We do not have any securities registered pursuant to Section 12(b) of the Act.

We have two classes of securities registered pursuant to Section 12(g) of the
Act: our Common Stock, $0.05 par value, and our Common Stock Purchase Rights.

We have filed all reports required to be filed by Section 13 or 15(d) of the
Securities Exchange Act of 1934 during the preceding 12 months.

Disclosure of delinquent filers pursuant to Item 405 of Regulation S-K is not
contained herein, and will not be contained, to the best of our knowledge, in
our definitive proxy statement incorporated by reference in Part III of this
Form 10-K or any amendment to this Form 10-K.

The aggregate market value of Common Stock held by non-affiliates as of March
14, 2002 was $87,219,543. This value includes all of the shares of our Common
Stock, except for the shares beneficially owned by our directors and the
executive officers listed in Item 1A below.

The number of shares outstanding of our Common Stock as of March 14, 2002 was
5,163,737.

PORTIONS OF THE FOLLOWING DOCUMENTS ARE INCORPORATED HEREIN BY REFERENCE:

     Our 2001 Annual Report to Shareholders, which is incorporated by reference
     into Parts II and IV to the extent indicated therein.

     Our definitive Proxy Statement for our 2002 annual meeting of shareholders,
     which will be filed with the Commission under Regulation 14A within 120
     days after the end of our fiscal year and, upon such filing, will be
     incorporated by reference into Part III to the extent indicated therein.

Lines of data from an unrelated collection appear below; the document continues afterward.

Definition ext4_extent_leaf_can_append (nd : list Z) (logical : Z) : option bool :=
  if negb (eh_magic nd =? EXT4_EXT_MAGIC) || negb (eh_depth nd =? 0) then Some false
  else if 0 <? eh_entries nd then
    e ← last_end nd;
    Some (if logical <? e then false else eh_entries nd <? eh_max nd)
  else Some (eh_entries nd <? eh_max nd).

(** The last extent is made longer. *)
Definition joins_last (nd : list Z) (logical phys : Z) : bool :=
  let i := eh_entries nd - 1 in
  (0 <? eh_entries nd) && (ee_len nd i <? EXT4_EXT_UNWRITTEN_LEN - 1) && (logical =? u32 (ee_block nd i + ee_len nd i))
  && (phys =? u32 (ee_start_lo nd i + ee_len nd i)) && (ee_start_hi nd i =? 0).

Definition extent_bytes (logical len phys : Z) : list Z := bytes32 logical ++ bytes16 len ++ bytes16 0 ++ bytes32 phys.

Definition ext4_extent_leaf_do_append (nd : list Z) (logical phys : Z) : option (list Z) :=
  let n := eh_entries nd in
  if joins_last nd logical phys then poke nd (record_at (n - 1) + 4) (bytes16 (ee_len nd (n - 1) + 1))
  else
    nd ← poke nd (record_at n) (extent_bytes logical 1 phys);
    poke nd 2 (bytes16 (u16 (n + 1))).

Definition header_bytes (entries max depth : Z) : list Z :=
  bytes16 EXT4_EXT_MAGIC ++ bytes16 entries ++ bytes16 max ++ bytes16 depth ++ bytes32 0.

Definition index_bytes (logical leaf : Z) : list Z := bytes32 logical ++ bytes32 leaf ++ bytes16 0 ++ bytes16 0.

Definition ext4_extent_can_grow (inode : list Z) (logical : Z) : M bool :=
  let root := extent_root inode in
  if negb (eh_magic root =? EXT4_EXT_MAGIC) then mret false
  else if eh_depth root =? 0 then
    ok ← lift (ext4_extent_leaf_can_append root logical);
    if (ok : bool) then mret true
    else if eh_entries root <? eh_max root then mret false
    else e ← lift (last_end root); mret (e <=? logical)
  else if eh_depth root =? 1 then
    if eh_entries root =? 0 then mret false
    else if zlen root <? record_at (eh_entries root) then fault
    else
      r ← load_block (ei_leaf root (eh_entries root - 1));
      match r with
      | None => mret false
      | Some leaf =>
        ok ← lift (ext4_extent_leaf_can_append leaf logical);
        if (ok : bool) then mret true
        else if eh_entries leaf <? eh_max leaf then mret false
        else mret (eh_entries root <? eh_max root)
      end
  else mret false.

On March 28, 2003, we filed an amendment on Form 10-K/A that amended our Annual
Report on Form 10-K for our fiscal year ended December 29, 2001 ("Fiscal 2001").
Due to a clerical error, the Independent Auditors' Report relating to the
financial statements included in Exhibit 13 to our Form 10-K/A was the
Independent Auditors' Report for our fiscal year ended December 28, 2002, not
the Independent Auditors' Report for Fiscal 2001. This amendment is being filed
solely to correct this error and no other changes have been made to the
financial statements attached hereto as Exhibit 13. Except as required to
correct this error, all information contained in Exhibit 13 is stated as of
March 15, 2002, the date that we filed our Form 10-K for Fiscal 2001.

                                   SIGNATURES
                                   ----------

                                  FRESH BRANDS, INC.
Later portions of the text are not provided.